[Stored data]

(** The error codes the file creates itself, APR statuses wrapped by
    [svn_error_wrap_apr], and codes raised by callees. *)
Inductive svn_errno_t : Type :=
  | SVN_ERR_FS_CORRUPT
  | SVN_ERR_FS_TXN_OUT_OF_DATE
  | SVN_ERR_FS_REP_BEING_WRITTEN
  | SVN_ERR_FS_NOT_FILE
  | SVN_ERR_ASSERTION_FAIL
  | SVN_ERR_APR (status : Z)
  | SVN_ERR_OTHER (code : Z).

#[global] Instance svn_errno_eq_dec : EqDecision svn_errno_t.
Proof. solve_decision. Defined.

Record svn_error_t : Type := svn_error_create {
  apr_err : svn_errno_t;
  message : string
}.

#[global] Instance svn_error_eq_dec : EqDecision svn_error_t.
Proof. solve_decision. Defined.

Inductive svn_result (A : Type) : Type :=
  | Ok (a : A)
  | Raise (e : svn_error_t).

Arguments Ok {A} a.
Arguments Raise {A} e.

(** [SVN_ERR(expr)]: return the error of [expr] at once, else go on. *)
Definition SVN_ERR {A B : Type} (r : svn_result A) (k : A -> svn_result B)
  : svn_result B :=
  match r with
  | Ok a => k a
  | Raise e => Raise e
  end.

Definition is_ok {A : Type} (r : svn_result A) : bool :=
  match r with Ok _ => true | Raise _ => false end.

(** The code of the error a result carries, if it is one. *)
Definition raised {A : Type} (r : svn_result A) : option svn_errno_t :=
  match r with Ok _ => None | Raise e => Some (apr_err e) end.

(** [svn_error_wrap_apr (status, msg)]. *)
Definition svn_error_wrap_apr (status : Z) (msg : string) : svn_error_t :=
  svn_error_create (SVN_ERR_APR status) msg.

(** [svn_error_compose_create (err1, err2)]: the first error leads, the
    second is chained behind it; without a first error the second is
    returned. *)
Definition svn_error_compose_create (err1 err2 : option svn_error_t)
  : option svn_error_t :=
  match err1 with
  | Some e => Some e
  | None => err2
  end.

End Err.

Export Err.

Notation "'do' x <- r ; k" := (SVN_ERR r (fun x => k))
  (at level 10, x pattern, r at level 100, k at level 200).

(** ** Identifiers, representations, node revisions *)

Definition svn_revnum_t := Z.
Bind Scope Z_scope with svn_revnum_t.
Definition SVN_INVALID_REVNUM : svn_revnum_t := (-1)%Z.

(** Modelled from the spec: the node identifier declared in [id.h], which
    is not among the sources.  It is the triple (node_id, copy_id, origin)
    with origin either a transaction or a revision and a byte offset. *)
Inductive id_origin : Type :=
  | origin_txn (txn_id : string)
  | origin_rev (rev : svn_revnum_t) (offset : Z).

#[global] Instance id_origin_eq_dec : EqDecision id_origin.
Proof. solve_decision. Defined.

Record svn_fs_id_t : Type := mk_id {
  id_node_id : string;
  id_copy_id : string;
  id_origin_of : id_origin
}.

#[global] Instance svn_fs_id_eq_dec : EqDecision svn_fs_id_t.
Proof. solve_decision. Defined.

Definition svn_fs_fs__id_txn_create (node_id copy_id txn_id : string)
  : svn_fs_id_t :=
  mk_id node_id copy_id (origin_txn txn_id).

Definition svn_fs_fs__id_rev_create (node_id copy_id : string)
    (rev : svn_revnum_t) (offset : Z) : svn_fs_id_t :=
  mk_id node_id copy_id (origin_rev rev offset).

Definition svn_fs_fs__id_is_txn (id : svn_fs_id_t) : bool :=
  match id_origin_of id with origin_txn _ => true | origin_rev _ _ => false end.

(** The revision of an id; an id of a transaction has none. *)
Definition svn_fs_fs__id_rev (id : svn_fs_id_t) : svn_revnum_t :=
  match id_origin_of id with
  | origin_rev r _ => r
  | origin_txn _ => SVN_INVALID_REVNUM
  end.

Definition svn_fs_fs__id_offset (id : svn_fs_id_t) : Z :=
  match id_origin_of id with
  | origin_rev _ o => o
  | origin_txn _ => (-1)%Z
  end.

Definition svn_fs_fs__id_txn_id (id : svn_fs_id_t) : option string :=
  match id_origin_of id with
  | origin_txn t => Some t
  | origin_rev _ _ => None
  end.

(** [svn_fs_fs__id_eq]: equality of all the parts; a pointer may be NULL. *)
Definition svn_fs_fs__id_eq (a b : option svn_fs_id_t) : bool :=
  bool_decide (a = b).

(** [svn_fs_fs__id_copy] of [id.c], which is not among the sources: the
    copy of an id in another pool is the same id.  What the function does
    when it is handed NULL is not known from the sources; here NULL comes
    back.  The function returns a pointer and no error, so nothing it
    does can make a caller return an error of Subversion. *)
Definition svn_fs_fs__id_copy (id : option svn_fs_id_t) : option svn_fs_id_t :=
  id.

(** [representation_t] of [fs_fs.h], with the fields the spec lists:
    (revision | txn_id, offset, size, expanded_size, md5, sha1,
    uniquifier).  Checksums are kept as their digests. *)
Record representation_t : Type := mk_rep {
  rep_md5_checksum : option string;
  rep_sha1_checksum : option string;
  rep_revision : svn_revnum_t;
  rep_offset : Z;
  rep_size : Z;
  rep_expanded_size : Z;
  rep_txn_id : option string;
  rep_uniquifier : option string
}.

#[global] Instance representation_eq_dec : EqDecision representation_t.
Proof. solve_decision. Defined.

(** [apr_pcalloc]: every field zero or NULL. *)
Definition rep_calloc : representation_t :=
  mk_rep None None 0%Z 0%Z 0%Z 0%Z None None.

Definition is_txn_rep (rep : representation_t) : bool :=
  match rep_txn_id rep with Some _ => true | None => false end.

Definition reset_txn_in_rep (rep : representation_t) : representation_t :=
  mk_rep (rep_md5_checksum rep) (rep_sha1_checksum rep) (rep_revision rep)
         (rep_offset rep) (rep_size rep) (rep_expanded_size rep)
         None (rep_uniquifier rep).

Inductive svn_node_kind_t : Type :=
  | svn_node_none | svn_node_file | svn_node_dir | svn_node_unknown.

#[global] Instance svn_node_kind_eq_dec : EqDecision svn_node_kind_t.
Proof. solve_decision. Defined.

(** [node_revision_t], with the fields this file reads or writes. *)
Record node_revision_t : Type := mk_noderev {
  nr_kind : svn_node_kind_t;
  nr_id : svn_fs_id_t;
  nr_predecessor_id : option svn_fs_id_t;
  nr_predecessor_count : Z;
  nr_data_rep : option representation_t;
  nr_prop_rep : option representation_t;
  nr_copyroot_rev : svn_revnum_t;
  nr_is_fresh_txn_root : bool
}.
Lemma in_join (x : ascii) (sep : str) (ps : list str) :
  In x (join sep ps) -> In x sep \/ exists p, In p ps /\ In x p.
Proof.
  induction ps as [|p ps IH]; intros H; [destruct H|].
  destruct ps as [|q ps].
  - right. exists p. split; [now left | exact H].
  - change (join sep (p :: q :: ps)) with (p ++ sep ++ join sep (q :: ps)) in H.
    apply in_app_or in H as [H | H]; [right; exists p; split; [now left | exact H]|].
    apply in_app_or in H as [H | H]; [now left|].
    destruct (IH H) as [Hs | (p' & Hp' & Hx)]; [now left|].
    right. exists p'. split; [now right | exact Hx].
Qed.

Lemma upper_char_underscore (c : ascii) :
  upper_char c = underscore -> c = underscore.
Proof.
  destruct c as [b0 b1 b2 b3 b4 b5 b6 b7].
  destruct b0, b1, b2, b3, b4, b5, b6, b7; vm_compute; intros H;
    solve [reflexivity | discriminate].
Qed.

Lemma lower_char_underscore (c : ascii) :
  lower_char c = underscore -> c = underscore.
Proof.
  destruct c as [b0 b1 b2 b3 b4 b5 b6 b7].
  destruct b0, b1, b2, b3, b4, b5, b6, b7; vm_compute; intros H;
    solve [reflexivity | discriminate].
Qed.

Lemma capitalize_underscore (p : str) :
  In underscore (capitalize p) -> In underscore p.
Proof.
  destruct p as [|c r]; [intros []|]. cbn [capitalize].
  intros [H | H].
  - left. now apply upper_char_underscore.
  - right. apply in_map_iff in H as (y & Hy & Hin).
    apply lower_char_underscore in Hy. now subst y.
Qed.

Directions :: One stretch of the lines above is wanted, from the line that contains "(** The code" through the line that contains "id_origin_of : id_origin". Output it exactly.

Completed exercise ::
(** The code of the error a result carries, if it is one. *)
Definition raised {A : Type} (r : svn_result A) : option svn_errno_t :=
  match r with Ok _ => None | Raise e => Some (apr_err e) end.

(** [svn_error_wrap_apr (status, msg)]. *)
Definition svn_error_wrap_apr (status : Z) (msg : string) : svn_error_t :=
  svn_error_create (SVN_ERR_APR status) msg.

(** [svn_error_compose_create (err1, err2)]: the first error leads, the
    second is chained behind it; without a first error the second is
    returned. *)
Definition svn_error_compose_create (err1 err2 : option svn_error_t)
  : option svn_error_t :=
  match err1 with
  | Some e => Some e
  | None => err2
  end.

End Err.

Export Err.

Notation "'do' x <- r ; k" := (SVN_ERR r (fun x => k))
  (at level 10, x pattern, r at level 100, k at level 200).

(** ** Identifiers, representations, node revisions *)

Definition svn_revnum_t := Z.
Bind Scope Z_scope with svn_revnum_t.
Definition SVN_INVALID_REVNUM : svn_revnum_t := (-1)%Z.

(** Modelled from the spec: the node identifier declared in [id.h], which
    is not among the sources.  It is the triple (node_id, copy_id, origin)
    with origin either a transaction or a revision and a byte offset. *)
Inductive id_origin : Type :=
  | origin_txn (txn_id : string)
  | origin_rev (rev : svn_revnum_t) (offset : Z).

#[global] Instance id_origin_eq_dec : EqDecision id_origin.
Proof. solve_decision. Defined.

Record svn_fs_id_t : Type := mk_id {
  id_node_id : string;
  id_copy_id : string;
  id_origin_of : id_origin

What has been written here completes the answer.